他们未必是怕了启蒙会,但面对这种釜底抽薪的实质性打压,谁都不得不掂量一下后果。
街头,报童的叫卖声清晰地反映着这种力量对比的转变。
“看报看报!《北方日报》头条,老成谋国方为正道,激进空谈可休矣!”
“《国闻周报》最新评论,海外不宁,根在朝争?结束内耗,重整河山!”
偶尔有一两声微弱的。
“《公理报》......揭露......纸张短缺真相......”
声音很快被淹没。
茶馆里,人们议论的话题,也不知不觉被报纸和广播引导。
“听说了吗?报上说,前两年粮价涨,是朝里有些人整天吵吵,没人正经管事闹的。”
“可不是,我外甥在南洋做点小生意,也说那边不太平,说是当官的怕被骂,政策老是变来变去,搞得下面人也难做。”
“还是稳当点好,里长这些年,也求稳吧?要不怎么老是说要‘徐徐图之’呢?”
“复社那帮后生,热心是热心,就是......唉,总觉得有点悬乎,治国,怕是还得靠那些有经验、稳得住的老大人。”
几个穿着旧式红袍军服、须发皆白的老兵,围坐在茶馆角落的一张桌子旁,默默地听着周围的议论,只是闷头喝茶。
良久,一个断了只手臂的老兵,用仅存的手摩挲着粗糙的陶制茶碗,混浊的眼睛望着窗外熙攘的街道,低声叹了口气,对同伴开口。
“听见没?里长还没走呢......这天下的话风,已经变了。”
他的同伴,一个脸上带着刀疤的老者,默默点了点头,端起茶碗,将里面已经凉透的粗茶一饮而尽,那苦涩的滋味,似乎一直蔓延到了心里。
西山,依旧是死一般的寂静。
只有风声穿过庭院,偶尔卷起几片落叶。
卧室里,魏昶君那微弱到极点的生命体征,依旧在顽强地维持着。
对外面那场以他之名、却彻底背离他精神内核的舆论风暴,对他一生功业被悄然涂抹、定义的“叙事工程”,对他曾寄予希望、如今却陷入困境的追随者们,他毫无所知。
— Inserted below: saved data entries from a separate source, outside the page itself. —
Lemma all_prompts_state (m : DynamicMDETR) (embeddings : mat) (d : nat)
    (templates : list image) (labels U : list Z) (s s' : rng)
    (ps : list vec) :
  all_prompts randint m embeddings d templates labels U s = Ok (ps, s') ->
  length ps = length (concat (map (nonzero_eq labels) U)) /\
  s' = draws (length ps) 0 (Z.of_nat (length embeddings) - 1) s.
Proof.
  revert s ps. induction U as [| u U IH]; intros s ps; simpl.
  - intros H. inversion H. split; reflexivity.
  - intros H. apply bind_ok in H. destruct H as [ts [Hts H]].
    apply bind_ok in H. destruct H as [[qs s1] [Hq H]].
    apply bind_ok in H. destruct H as [[rs s2] [Hr H]].
    inversion H; subst.
    apply index_select_length in Hts.
    apply label_prompts_state in Hq. destruct Hq as [Hql Hqs].
    destruct (IH _ _ Hr) as [Hrl Hrs].
    rewrite !length_app. split; [lia|].
    rewrite draws_add, Hrs, Hqs. now rewrite Hql.
Qed.

(** X16. A prompt construction that succeeds has drawn one embedding row per
    label, so one per template: the bank has as many entries as there are
    labels, the state of [random] is the one after that many calls of
    [randint(0, rows - 1)], and the generator is the one the initialisation
    of the table left. *)
Theorem prompts_random_draws (self self' : DynamicFSMDETR) (s s' : rng)
    (g g' : gen) (templates : list image) (template_labels : list Z)
    (hidden_dim_arg : nat) :
  _get_visual_prompts randint normal_ self s g templates template_labels
                      hidden_dim_arg = Ok (self', s', g') ->
  let table := fst (normal_ (pseudo_num_classes self) (hidden_dim self) g) in
  g' = snd (normal_ (pseudo_num_classes self) (hidden_dim self) g) /\
  s' = draws (length template_labels) 0 (Z.of_nat (length table) - 1) s /\
  exists bank,
    visual_prompts self' = Some bank /\
    length bank = length template_labels.
Proof.
  unfold _get_visual_prompts, PseudoEmbedding.
  destruct (normal_ (pseudo_num_classes self) (hidden_dim self) g)
    as [table g1].
  intros H. cbn [fst snd].
  apply bind_ok in H. destruct H as [[ps s1] [Hps H]].
  apply bind_ok in H. destruct H as [bank [Hbank H]].
  inversion H; subst; clear H.
  apply all_prompts_state in Hps. destruct Hps as [Hl Hs].
  fold (visit_order template_labels) in Hl.
  rewrite (Permutation_length (visit_order_perm template_labels)),
    length_seq in Hl.
  assert (Hb : bank = ps).
  { unfold Tensor.cat_rows in Hbank. destruct ps; [discriminate|].
    destruct (forallb _ _); [now inversion Hbank | discriminate]. }
  subst bank. split; [reflexivity|]. split; [now rewrite Hs, Hl|].
  exists ps. split; [reflexivity | exact Hl].
Qed.

End PromptConstructorMore.

(** X16 on one template, with the counter as random source. *)
Lemma prompts_random_draws_witness :
  1 = draws nat ToyRandom.randint 1 0 (Z.of_nat 2 - 1) 0 /\
  exists bank,
    Some [Tensor.vadd [Tensor.plane_mean [[2%R]]] [0%R]] = Some bank /\
    length bank = 1.
Proof.
  exact (proj2 (prompts_random_draws nat ToyRandom.randint nat ToyRandom.normal_
                  (Toy.self 1)
                  {| super := Toy.model 1;
                     pseudo_num_classes := 2;
                     hidden_dim := 1;
                     named_parameters :=
                       [("pseudo_embedding.embeddings"%string, true)];
                     pseudo_embedding := Some [[0%R]; [0%R]];
                     visual_prompts :=
                       Some [Tensor.vadd [Tensor.plane_mean [[2%R]]] [0%R]] |}
                  0 1 0 1 [[[[2%R]]]] [5%Z] 1 eq_refl)).
Defined.

Lemma index_select_in_range {A : Type} (x : list A) (indices : list nat) :
  (forall i, In i indices -> i < length x) ->
  exists ys,
    Tensor.index_select x indices = Ok ys /\
    Forall2 (fun i y => nth_error x i = Some y) indices ys.
Proof.
  induction indices as [| i indices IH]; intros Hlt; simpl.
  - exists []. split; [reflexivity | constructor].
  - unfold Tensor.getitem.
    destruct (nth_error x i) as [a |] eqn:Ha.
    + cbn [bind].
      destruct (IH (fun j Hj => Hlt j (or_intror Hj))) as [ys [Hys Hall]].
      rewrite Hys. cbn [bind].
      exists (a :: ys). split; [reflexivity | now constructor].
    + apply nth_error_None in Ha.
      pose proof (Hlt i (or_introl eq_refl)) as Hi.
      exfalso. exact (Nat.lt_irrefl _ (Nat.lt_le_trans _ _ _ Hi Ha)).
Qed.

Section PromptConstructorErrors.

Variable rng : Type.
Variable randint : Z -> Z -> rng -> Z * rng.
Variable gen : Type.
Variable normal_ : nat -> nat -> gen -> mat * gen.

Hypothesis randint_range :
  forall a b s, (a <= b)%Z -> (a <= fst (randint a b s) <= b)%Z.
Hypothesis normal_shape :
  forall n d g,
    length (fst (normal_ n d g)) = n /\
    Forall (fun row => length row = d) (fst (normal_ n d g)).

Lemma nonzero_eq_nonempty (labels : list Z) (u : Z) :
  In u labels -> nonzero_eq labels u <> [].
Proof.
  intros Hin Hnil. apply In_nth_error in Hin. destruct Hin as [i Hi].
  apply nonzero_eq_in in Hi. rewrite Hnil in Hi. exact Hi.
Qed.
Lemma self_add_extra_cart_item_row_effect (self : Modifier) (i : nat)
    (request : Request) (s : Store) :
  BaseCartModifier.self_add_extra_cart_item_row self i request s
  = {| cart := match cls_add_extra_cart_item_row (mod_class self) with
               | Some body => body i request (cart s)
               | None => cart s
               end;
       calls := calls s
                ++ [{| callee := self; hook := add_extra_cart_item_row_hook i |}] |}.
Proof.
  unfold BaseCartModifier.self_add_extra_cart_item_row.
  destruct (cls_add_extra_cart_item_row (mod_class self)); reflexivity.
Qed.

Lemma self_add_extra_cart_row_effect (self : Modifier) (request : Request)
    (s : Store) :
  BaseCartModifier.self_add_extra_cart_row self request s
  = {| cart := match cls_add_extra_cart_row (mod_class self) with
               | Some body => body request (cart s)
               | None => cart s
               end;
       calls := calls s
                ++ [{| callee := self; hook := add_extra_cart_row_hook |}] |}.
Proof.
  unfold BaseCartModifier.self_add_extra_cart_row.
  destruct (cls_add_extra_cart_row (mod_class self)); reflexivity.
Qed.

(** C5.  The default [process_cart_item] makes exactly one call, to
    [self.add_extra_cart_item_row], and the default [process_cart] exactly
    one, to [self.add_extra_cart_row]; the cart after the default is the cart
    that this one call leaves, which is the cart as it was when the row
    method is the (empty) default too. *)
Theorem default_process_calls_add_extra_row_once (self : Modifier) (i : nat)
    (request : Request) (s : Store) :
  (calls (BaseCartModifier.process_cart_item self i request s)
   = calls s ++ [{| callee := self; hook := add_extra_cart_item_row_hook i |}]
   /\ cart (BaseCartModifier.process_cart_item self i request s)
      = match cls_add_extra_cart_item_row (mod_class self) with
        | Some body => body i request (cart s)
        | None => cart s
        end)
  /\
  (calls (BaseCartModifier.process_cart self request s)
   = calls s ++ [{| callee := self; hook := add_extra_cart_row_hook |}]
   /\ cart (BaseCartModifier.process_cart self request s)
      = match cls_add_extra_cart_row (mod_class self) with
        | Some body => body request (cart s)
        | None => cart s
        end).
Proof.
  unfold BaseCartModifier.process_cart_item, BaseCartModifier.process_cart.
  rewrite self_add_extra_cart_item_row_effect, self_add_extra_cart_row_effect.
  simpl. repeat split.
Qed.

(** With the row methods inherited as well, the cart is untouched. *)
Lemma default_process_keeps_cart (self : Modifier) (i : nat)
    (request : Request) (s : Store) :
  cls_add_extra_cart_item_row (mod_class self) = None ->
  cls_add_extra_cart_row (mod_class self) = None ->
  cart (BaseCartModifier.process_cart_item self i request s) = cart s /\
  cart (BaseCartModifier.process_cart self request s) = cart s.
Proof.
  intros Hitem Hcart.
  unfold BaseCartModifier.process_cart_item, BaseCartModifier.process_cart.
  rewrite self_add_extra_cart_item_row_effect, self_add_extra_cart_row_effect.
  rewrite Hitem, Hcart. split; reflexivity.
Qed.

(** C8.  The default [arrange_watch_items] and [arrange_cart_items] return
    the list they are given. *)
Theorem arrange_items_identity (A : Type) (self : Modifier) (its : list A)
    (request : Request) :
  BaseCartModifier.arrange_watch_items self its request = its /\
  BaseCartModifier.arrange_cart_items self its request = its.
Proof. split; reflexivity. Qed.

Lemma role_is_disabled_false (r : Role) (self : Modifier) (c : Cart) :
  role_is_disabled r self c = false.
Proof. destruct r; reflexivity. Qed.

(** C9.  On a payment or shipping modifier whose class does not override
    [is_disabled], [is_disabled(cart)] is false for every cart. *)
Theorem is_disabled_default_false (r : Role) (self : Modifier) (c : Cart) :
  cls_is_disabled (mod_class self) = None ->
  call_is_disabled r self c = false.
Proof.
  intros Hinh. unfold call_is_disabled. rewrite Hinh.
  apply role_is_disabled_false.
Qed.

Lemma is_disabled_default_false_witness :
  call_is_disabled Shipping standard express_cart = false.
Proof.
  apply (is_disabled_default_false Shipping standard express_cart). reflexivity.
Defined.

(** ** Loops over modifiers and items *)

Section Loops.
Context {A : Type}.
Variable body : A -> Store -> Store.

Lemma for_each_nil (s : Store) : for_each [] body s = s.
Proof. reflexivity. Qed.

Lemma for_each_cons (x : A) (xs : list A) (s : Store) :
  for_each (x :: xs) body s = for_each xs body (body x s).
Proof. reflexivity. Qed.

(** When each round appends a log of its own, the loop appends them all. *)
Lemma for_each_calls (out : A -> list Call) (xs : list A) :
  (forall x s, calls (body x s) = calls s ++ out x) ->
  forall s, calls (for_each xs body s) = calls s ++ concat (map out xs).
Proof.
  intros Hbody. induction xs as [|x xs IH]; intros s.
  - rewrite for_each_nil. simpl. now rewrite app_nil_r.
  - rewrite for_each_cons, IH, Hbody. simpl. now rewrite <- app_assoc.
Qed.

(** A loop whose rounds keep the subtotal in step keeps it in step. *)
Lemma for_each_keeps_subtotal (xs : list A) :
  (forall x, In x xs -> keeps_subtotal (body x)) ->
  keeps_subtotal (for_each xs body).
Proof.
  induction xs as [|x xs IH]; intros Hbody s Hs.
  - exact Hs.
  - rewrite for_each_cons. apply IH.
    + intros y Hy. apply Hbody. now right.
    + apply Hbody; [now left | exact Hs].
Qed.

End Loops.

Lemma concat_map_singleton {A B : Type} (f : A -> B) (xs : list A) :
  concat (map (fun x => [f x]) xs) = map f xs.
Proof. induction xs as [|x xs IH]; simpl; congruence. Qed.

Lemma concat_map_nil {A B : Type} (xs : list A) :
  concat (map (fun _ : A => @nil B) xs) = [].
Proof. induction xs as [|x xs IH]; simpl; congruence. Qed.

(** ** The log of each hook call *)

Section HookLogs.
Variable request : Request.

Lemma calls_pre_process_cart (m : Modifier) (s : Store) :
  calls (call_pre_process_cart m request s)
  = calls s ++ [call_of pre_process_cart_hook m].
Proof.
  unfold call_pre_process_cart.
  destruct (cls_pre_process_cart (mod_class m)); reflexivity.
Qed.

Lemma calls_pre_process_cart_item (i : nat) (m : Modifier) (s : Store) :
  calls (call_pre_process_cart_item m i request s)
  = calls s ++ [call_of (pre_process_cart_item_hook i) m].
Proof.
  unfold call_pre_process_cart_item.
  destruct (cls_pre_process_cart_item (mod_class m)); reflexivity.
Qed.

Lemma calls_process_cart_item (i : nat) (m : Modifier) (s : Store) :
  calls (call_process_cart_item m i request s)
  = calls s ++ log_process_cart_item i m.
Proof.
  unfold call_process_cart_item, log_process_cart_item.
  destruct (cls_process_cart_item (mod_class m)) as [body|]; cbn [option_map].
  - reflexivity.
  - rewrite dispatch_calls_inherited.
    unfold BaseCartModifier.process_cart_item.
    rewrite self_add_extra_cart_item_row_effect. simpl.
    now rewrite <- app_assoc.
Qed.

Lemma calls_process_cart (m : Modifier) (s : Store) :
  calls (call_process_cart m request s) = calls s ++ log_process_cart m.
Proof.
  unfold call_process_cart, log_process_cart.
  destruct (cls_process_cart (mod_class m)) as [body|]; cbn [option_map].
  - reflexivity.
  - rewrite dispatch_calls_inherited.
    unfold BaseCartModifier.process_cart.
    rewrite self_add_extra_cart_row_effect. simpl.
    now rewrite <- app_assoc.
Qed.

Lemma calls_post_process_cart (m : Modifier) (s : Store) :
  calls (call_post_process_cart m request s)
  = calls s ++ [call_of post_process_cart_hook m].
Proof.
  unfold call_post_process_cart.
  destruct (cls_post_process_cart (mod_class m)); reflexivity.
Qed.

(** The log of a whole run: the first five steps, then [post_process_cart]
    over the reversed modifier list. *)
Lemma run_calls (M : list Modifier) (c : Cart) :
  exists n_pre n_item,
    calls (Pipeline.run M request c)
    = expected_calls M n_pre n_item
      ++ map (call_of post_process_cart_hook) (rev M).
Proof.
  unfold Pipeline.run.
  set (s0 := {| cart := c; calls := [] |}).
  set (s1 := for_each M _ s0).
  set (s2 := for_each (seq 0 (length (items (cart s1)))) _ s1).
  set (s3 := for_each (seq 0 (length (items (cart s2)))) _ s2).
  exists (length (items (cart s1))), (length (items (cart s2))).
  rewrite (for_each_calls _ (fun m => [call_of post_process_cart_hook m]))
    by (intros; apply calls_post_process_cart).
  rewrite (for_each_calls _ log_process_cart)
    by (intros; apply calls_process_cart).
  change (calls (on_cart _ s3)) with (calls s3).
  assert (H3 : calls s3 = calls s2
            ++ concat (map (fun i => concat (map (log_process_cart_item i) M))
                           (seq 0 (length (items (cart s2)))))).
  { subst s3. apply for_each_calls. intros i s.
    apply for_each_calls. intros m s'. apply calls_process_cart_item. }
  assert (H2 : calls s2 = calls s1
            ++ concat (map (fun i => map (call_of (pre_process_cart_item_hook i)) M)
                           (seq 0 (length (items (cart s1)))))).
  { subst s2. apply for_each_calls. intros i s.
    rewrite <- concat_map_singleton.
    apply for_each_calls. intros m s'. apply calls_pre_process_cart_item. }
  assert (H1 : calls s1 = map (call_of pre_process_cart_hook) M).
  { subst s1. rewrite <- concat_map_singleton.
    rewrite (for_each_calls _ (fun m => [call_of pre_process_cart_hook m]))
      by (intros; apply calls_pre_process_cart).
    reflexivity. }
  rewrite H3, H2, H1, concat_map_singleton. unfold expected_calls.
  now rewrite <- !app_assoc.
Qed.

End HookLogs.

(** ** Who received which hook *)

Lemma receivers_app (h : Hook) (l1 l2 : list Call) :
  receivers h (l1 ++ l2) = receivers h l1 ++ receivers h l2.
Proof. unfold receivers. now rewrite List.filter_app, map_app. Qed.

Lemma receivers_concat_none {A : Type} (h : Hook) (out : A -> list Call)
    (xs : list A) :
  (forall x, receivers h (out x) = []) ->
  receivers h (concat (map out xs)) = [].
Proof.
  intros Hout. induction xs as [|x xs IH]; simpl.
  - reflexivity.
  - now rewrite receivers_app, Hout, IH.
Qed.

Lemma receivers_concat_one (h : Hook) (out : Modifier -> list Call)
    (M : list Modifier) :
  (forall m, receivers h (out m) = [m]) ->
  receivers h (concat (map out M)) = M.
Proof.
  intros Hout. induction M as [|m M IH]; simpl.
  - reflexivity.
  - now rewrite receivers_app, Hout, IH.
Qed.

Lemma receivers_map_none (h h' : Hook) (M : list Modifier) :
  (forall m, is_hook h (call_of h' m) = false) ->
  receivers h (map (call_of h') M) = [].
Proof.
  intros Hne. rewrite <- concat_map_singleton.
  apply receivers_concat_none. intros m. unfold receivers. simpl.
  now rewrite Hne.
Qed.

Lemma receivers_map_same (h : Hook) (M : list Modifier) :
  (forall m, is_hook h (call_of h m) = true) ->
  receivers h (map (call_of h) M) = M.
Proof.
  intros Hsame. rewrite <- concat_map_singleton.
  apply receivers_concat_one. intros m. unfold receivers. simpl.
  now rewrite Hsame.
Qed.

Lemma receivers_post_log_process_cart_item (i : nat) (m : Modifier) :
  receivers post_process_cart_hook (log_process_cart_item i m) = [].
Proof.
  unfold log_process_cart_item.
  destruct (cls_process_cart_item (mod_class m)); reflexivity.
Qed.

Lemma receivers_post_log_process_cart (m : Modifier) :
  receivers post_process_cart_hook (log_process_cart m) = [].
Proof.
  unfold log_process_cart. destruct (cls_process_cart (mod_class m)); reflexivity.
Qed.

Lemma receivers_process_cart_log_process_cart_item (i : nat) (m : Modifier) :
  receivers process_cart_hook (log_process_cart_item i m) = [].
Proof.
  unfold log_process_cart_item.
  destruct (cls_process_cart_item (mod_class m)); reflexivity.
Qed.

Lemma receivers_process_cart_log_process_cart (m : Modifier) :
  receivers process_cart_hook (log_process_cart m) = [m].
Proof.
  unfold log_process_cart. destruct (cls_process_cart (mod_class m)); reflexivity.
Qed.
但他的存在本身,哪怕只是病榻上一具无知无觉的躯体,也依然像一道无形的分界线,一个沉默的坐标。
徐渭仁们可以重新“阐释”他,赵铁鹰们正在为他“辩护”而挣扎,茶馆里的老红袍们在为他“叹息”。
而他自己,只是静静地躺在那。
第989章 站队
就在启蒙会宣传部轰轰烈烈掀起百日叙事的时候,启蒙部在红袍军中的代表也没停下。
京师,西郊,一处外表是废弃货栈、实则有地道与内城相连的秘密会所。
时近子夜,货栈深处一间被厚重毛毡完全包裹、连烛光都透不出去的密室里,却坐着六七个人。
空气里弥漫着陈年木头、尘土,以及一种更凝重的、属于权力交易的特殊气息。
主位上坐着的,是一个年约五旬、身材敦实、面皮黝黑、穿着便服却难掩行伍气息的男人。
徐远山。他是启蒙会副会长徐渭仁的族弟,早年也在行伍中厮混过,靠着族兄的提携和自身的钻营,如今是启蒙会在军方系统内最重要的联络人与代理人,挂着一个红袍军军械司的闲职,实际能量却大得多。
围坐在长条木桌旁的,是五名身着便装、但坐姿笔挺、眼神锐利的军人。
左侧三位,来自北洋驻军系统,分别是红袍军总长何镇岳、通州大营副总长马德彪、天津水师沈葆。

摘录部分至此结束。